CORS (Cross-Origin Resource Sharing) is a security mechanism implemented by web browsers to prevent unauthorized requests from one origin to another. An origin is defined by its protocol, domain, and port.
For example, in http://my-site.com:
httpmy-site80 for http and 443 for https.Web browsers handle two types of requests: same-origin requests and different-origin requests.
A same-origin request occurs when the request is made within the same origin.
For instance, a request from http://my-site.com/app1 to http://my-site.com/app2 is considered a same-origin request.
Web browsers allow these requests without any issues.
The issue comes when a different-origin request happens when the request is made across different origins.
For example, a request from http://my-site.com to http://another-site.com is a different-origin request.
In this case, the browser will block the request.
This blocking mechanism is essential for protecting users from malicious websites that attempt to access resources on different domains without permission.
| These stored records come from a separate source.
Lemma read_entry_mapped m dir guard held ts cpu f i :
  tree m dir guard held ts -> guard mod 4096 = 0 -> cr3 cpu = start_address dir ->
  self_mapped dir guard ts -> f ∈ dir :: ts -> 0 <= i < ENTRIES ->
  read_entry cpu m f i = Done (m.[entry_ptr f i]).
Proof.
  intros Ht Hg Hcr Hsm Hf Hi. unfold read_entry, load_at. destruct (Z.ltb_spec i ENTRIES); [|lia].
  destruct (paging_is_enabled cpu); [|done]. unfold read_cr3. rewrite Hcr.
  assert (frame_ok f) as Hfo.
  { destruct Ht as [? _ Hts _ _]. apply elem_of_cons in Hf as [->|Hf]; [done|by apply Hts]. }
  destruct (Hsm f Hf) as [Hlim Hne]. rewrite entry_ptr_eq by done. change FRAME_SIZE with 4096 in *.
  unfold frame_ok, ENTRIES in *.
  rewrite (tree_translate _ _ _ _ _ _ Ht Hg) by lia.
  destruct (Z.ltb_spec (index f * 4096 + 4 * i) (Z.of_nat (length ts) * 2 ^ 22)); [|lia].
  replace ((index f * 4096 + 4 * i) / 4096 * 4096) with (index f * 4096) by lia.
  destruct (Z.eqb_spec (index f * 4096) guard); [lia|done].
Qed.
However, it can also pose challenges for developers who need to build applications that interact with APIs hosted on different domains.
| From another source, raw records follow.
Lemma feed_shift_down n mx cpu :
  feed (at_rest n) mx cpu [0x2a] = Done (mkState false true (as_u32 n), mx, cpu).
Proof. reflexivity. Qed.
Lemma feed_shift_up n mx cpu :
  feed (mkState false true (as_u32 n)) mx cpu [break 0x2a] = Done (at_rest n, mx, cpu).
Proof. reflexivity. Qed.

Lemma feed_extended code n mx cpu :
  0 <= code < 0x60 -> feed (at_rest n) mx cpu [0xe0; code; 0xe0; break code] = Done (at_rest n, mx, cpu).
Proof.
  intros Hc. cbn [feed fold_left]. unfold byte_step. cbn [mbind outcome_bind]. unfold handle_scancode, break.
  change SCANCODE_EXTENDED with 0xe0.
  destruct (Z.eqb_spec 0xe0 0xe0); [|done]. cbn [mbind outcome_bind EXTENDED at_rest].
  destruct (Z.eqb_spec code 0xe0); [lia|]. cbn [mbind outcome_bind EXTENDED SHIFT ENQUEUED].
  destruct (Z.eqb_spec (code + 0x80) 0xe0); [lia|]. done.
Qed.

Lemma feed_stroke s n mx cpu f :
  stroke_ok s -> holds (value mx) f ->
  exists q, feed (at_rest n) mx cpu (sends s) =
      Done (at_rest (n + accepted f (means s)), mkMutex (locked mx) q, cpu) /\
    holds q (fifo_all f (means s)).
Proof.
  intros Hs Hq. destruct s as [make [] e|code].
  - destruct (feed_key make true e n mx cpu f Hs Hq) as (q & Hf & Hq'). exists q. split; [|done].
    change (sends _) with ([0x2a] ++ [make; break make] ++ [break 0x2a]).
    rewrite (feed_app _ _ _ _ _ _ _ _ (feed_shift_down n mx cpu)), (feed_app _ _ _ _ _ _ _ _ Hf).
    apply feed_shift_up.
  - apply (feed_key make false e n mx cpu f Hs Hq).
  - exists (value mx). split; [|done]. simpl sends. rewrite feed_extended by done. cbn [means accepted].
    rewrite Z.add_0_r. by destruct mx.
Qed.

Lemma accepted_app f es es' : accepted f (es ++ es') = accepted f es + accepted (fifo_all f es) es'.
Proof. revert f. induction es as [|e es IH]; intros f; [done|]. simpl. rewrite IH. lia. Qed.

Lemma fifo_all_app f es es' : fifo_all f (es ++ es') = fifo_all (fifo_all f es) es'.
Proof. unfold fifo_all. apply fold_left_app. Qed.

Lemma feed_strokes ss n mx cpu f :
  Forall stroke_ok ss -> holds (value mx) f ->
  exists q, feed (at_rest n) mx cpu (ss ≫= sends) =
      Done (at_rest (n + accepted f (ss ≫= means)), mkMutex (locked mx) q, cpu) /\
    holds q (fifo_all f (ss ≫= means)).
Proof.
  intros Hss. revert n mx f. induction Hss as [|s ss Hs _ IH]; intros n mx f Hq.
  { exists (value mx). split; [|done]. simpl. rewrite Z.add_0_r. by destruct mx. }
  destruct (feed_stroke s n mx cpu f Hs Hq) as (q & Hf & Hq').
  destruct (IH (n + accepted f (means s)) (mkMutex (locked mx) q) (fifo_all f (means s)) Hq')
    as (q' & Hf' & Hq''). exists q'. rewrite !bind_cons, (feed_app _ _ _ _ _ _ _ _ Hf), Hf', accepted_app, fifo_all_app.
  by rewrite Z.add_assoc.
Qed.

Lemma decode_prefix m : decode_byte m 0xe0 = (mkMode true (m_shift m), []).
Proof. done. Qed.
Lemma decode_skipped sh b : b <> 0xe0 -> decode_byte (mkMode true sh) b = (mkMode false sh, []).
Proof. intros Hb. unfold decode_byte. by destruct (Z.eqb_spec b 0xe0). Qed.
To overcome this, we must explicitly specify which cross-origins are allowed to communicate with one another.
In this blog post, we'll walk through an example of a CORS issue and demonstrate how to resolve it effectively.
Imagine you're hosting a party at your house (the front end at http://localhost:8000).
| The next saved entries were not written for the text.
(** C9: Pack, mount, read. Any set of files the packing tool accepts, with
    distinct printable names, on a disk that holds the image at sector 2048:
    the kernel mounts it with the right count; reading any of the files, in any
    order and any number of times, delivers its exact contents and length into
    the front of the buffer; and any other name is not found. *)
Theorem goatfs_roundtrip (files : list file) (img : list Z) (b : B) :
  Packer.pack files = Some img -> Forall (fun f => printable f.1) files -> NoDup (fst <$> files) ->
  installed disk img -> bl_ready b ->
  exists b' st, init b boot = Done (b', st, mkBanner true (length files) "mounted") /\ bl_ready b' /\
    (forall b1 n c buf, bl_ready b1 -> (n, c) ∈ files -> (length c <= length buf)%nat ->
       exists b2, read_file b1 st n buf = Done (b2, c ++ drop (length c) buf, inl (length c)) /\ bl_ready b2) /\
    (forall b1 n buf, n ∉ fst <$> files -> read_file b1 st n buf = Done (b1, buf, inr NotFound)).
Proof.
  intros Hp Hpr Hnd Hi Hb. destruct (packed_mounts files img b Hp Hpr Hi Hb) as (Hok & Hno & Hn & -> & b' & fl & Hm & Hb').
  exists b', (mkFs true (mkMount (entries 2 files ++ fl) (length files))). split; [exact Hm|]. split; [done|]. split.
  - intros b1 n c buf Hb1 Hin Hbuf. by apply read_packed.
  - intros b1 n buf Hni. by apply read_absent.
Qed.

(** The known file, read into the buffer the self-test and the banner use. *)
Definition reads_hello (st : Fs) (b b' : B) : Prop :=
  read_file b st (Fmt.bytes HELLO_TXT_NAME) (replicate MAX_FILE_SIZE 0) =
    Done (b', Fmt.bytes HELLO_TXT_CONTENTS ++ drop (length (Fmt.bytes HELLO_TXT_CONTENTS)) (replicate MAX_FILE_SIZE 0),
          inl (length (Fmt.bytes HELLO_TXT_CONTENTS))).

(** A table that was mounted from the shipped image. *)
Definition shipped_fs (st : Fs) : Prop :=
  exists fl, st = mkFs true (mkMount (entries 2 Packer.FILES ++ fl) (length Packer.FILES)).

Lemma shipped_mounts (img : list Z) (b : B) :
  Packer.pack Packer.FILES = Some img -> installed disk img -> bl_ready b ->
  exists b1 st, init b boot = Done (b1, st, mkBanner true 1 "mounted") /\ bl_ready b1 /\ shipped_fs st.
Proof.
  intros Hp Hi Hb. destruct (packed_mounts _ _ b Hp ltac:(repeat constructor) Hi Hb) as (_ & _ & _ & _ & b1 & fl & Hm & Hb1).
  exists b1. eexists. split; [exact Hm|]. split; [done|by exists fl].
Qed.

(** The one file it has is read; no other name is found. *)
Lemma shipped_reads (img : list Z) (st : Fs) (b : B) :
  Packer.pack Packer.FILES = Some img -> installed disk img -> shipped_fs st -> bl_ready b ->
  (exists b', reads_hello st b b' /\ bl_ready b') /\
  forall n buf, n <> Fmt.bytes HELLO_TXT_NAME -> read_file b st n buf = Done (b, buf, inr NotFound).
Proof.
  intros Hp Hi [fl ->] Hb. destruct (packed_mounts _ _ b Hp ltac:(repeat constructor) Hi Hb) as (Hok & Hno & Hn & -> & _).
  split.
  - apply read_packed; try done; [apply NoDup_singleton|apply list_elem_of_here|].
    rewrite length_replicate. apply Nat.leb_le. vm_compute. reflexivity.
  - intros n buf Hne. apply read_absent; try done. intros Hin. apply Hne. by apply list_elem_of_singleton in Hin.
Qed.

Lemma hello_passes (st : Fs) (b b' : B) : reads_hello st b b' -> self_test b st = Done (b', mkSelfTest true "hello.txt ok").
Proof.
  intros Hr. unfold self_test. rewrite Hr. cbn [mbind outcome_bind].
  rewrite slice_get_Done by (rewrite length_app; lia). cbn [mbind outcome_bind].
  rewrite drop_0, take_app_length, Nat.eqb_refl, bool_decide_true by done. done.
Qed.

(** On the image the build ships, mounted on any working disk, the boot
    self-test reads [hello.txt] and passes. *)
Theorem shipped_image_self_test (img : list Z) (b : B) :
  Packer.pack Packer.FILES = Some img -> installed disk img -> bl_ready b ->
  exists b1 st b2, init b boot = Done (b1, st, mkBanner true 1 "mounted") /\
    self_test b1 st = Done (b2, mkSelfTest true "hello.txt ok").
Proof.
  intros Hp Hi Hb. destruct (shipped_mounts img b Hp Hi Hb) as (b1 & st & Hm & Hb1 & Hs).
  destruct (shipped_reads img st b1 Hp Hi Hs Hb1) as [(b2 & H2 & _) _]. exists b1, st, b2. split; [done|]. by apply hello_passes.
Qed.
You want to order a cake from your favorite supplier in another city (the back end at http://awesome-cake.amazonaws.com).
However, your house has a strict security guard who won't let you send messages to people outside without explicit permission. This guard represents CORS (Cross-Origin Resource Sharing).
To order the cake, you need the supplier to give you a special pass, telling the guard it's okay to send the request. This pass is like the CORS headers that allow cross-origin requests.
Once you have the pass, the guard lets your request through, and you can successfully order the cake. This ensures secure and authorized communication between your web application and external APIs.
In summary, CORS is like a security guard that protects your web application by explicitly allowing trusted interactions with external resources.
Explore the example project here: https://github.com/ricky-lim/cors-issue
Without CORS enabled, when we attempt to call our API from the front end, we encounter the following error:
"Error: Failed to fetch has been blocked by CORS policy"
If you inspect the Developer Tools Console, a more detailed error message is shown:
localhost/:1 Access to fetch at 'https://<api-url>/prod/' from origin 'http://localhost:8000' has been blocked by CORS policy: No 'Access-Control-Allow-Origin' header is present on the requested resource. If an opaque response serves your needs, set the request's mode to 'no-cors' to fetch the resource with CORS disabled.
This indicates that the API request is being blocked due to CORS policy restrictions, as the required Access-Control-Allow-Origin header is missing from the response.
Here's a simple graph illustrating how CORS works using this example.
+----------------+ +----------------------+
| | | |
| Front End | | Back End |
| (http://localhost:8000) | (https://api.example.com)
| | | |
+-------+--------+ +----------+-----------+
| |
| 1. Preflight Request |
+-------------------------------->
| |
| 2. Preflight Response |
<--------------------------------+ (Allowed origins: http://localhost:8000)
| | (Allowed methods: GET)
| |
| 3. Actual Request |
+-------------------------------->
| |
| 4. Actual Response |
<--------------------------------+
Preflight Request: The browser sends a preflight request using the OPTIONS method to the server to check if the actual request is safe to send.
Preflight Response: The server responds with the allowed origins (http://localhost:8000) and allowed methods (GET).
Actual Request: If the preflight check is successful, the browser sends the actual request.
Actual Response: The server responds with the requested data, including the appropriate CORS headers.
To resolve this issue, we need to enable CORS support by configuring the API to allow access from our front end, which is currently running on localhost at port 8000.
1. Add CORS options to our API resource.
class ApiStack(Stack):
def __init__(self, scope: Construct, construct_id: str, **kwargs) -> None:
super().__init__(scope, construct_id, **kwargs)
cors_options = aws_apigateway.CorsOptions(
allow_origins=["localhost:8000"],
allow_methods=["GET"],
)
hello_resource = api.root.add_resource(
"hello",
default_cors_preflight_options=cors_options,
)
2. Add CORS headers in our API lambda:
def handler(event, context):
return {
"statusCode": 200,
"body": "Hello from API!",
# CORS headers
"headers": {
"Access-Control-Allow-Origin": "http://localhost",
"Access-Control-Allow-Methods": "GET",
},
}
3. Check that the CORS issue is resolved:
By following these steps, we have successfully enabled CORS support, allowing our front end to interact with the API without encountering CORS policy restrictions.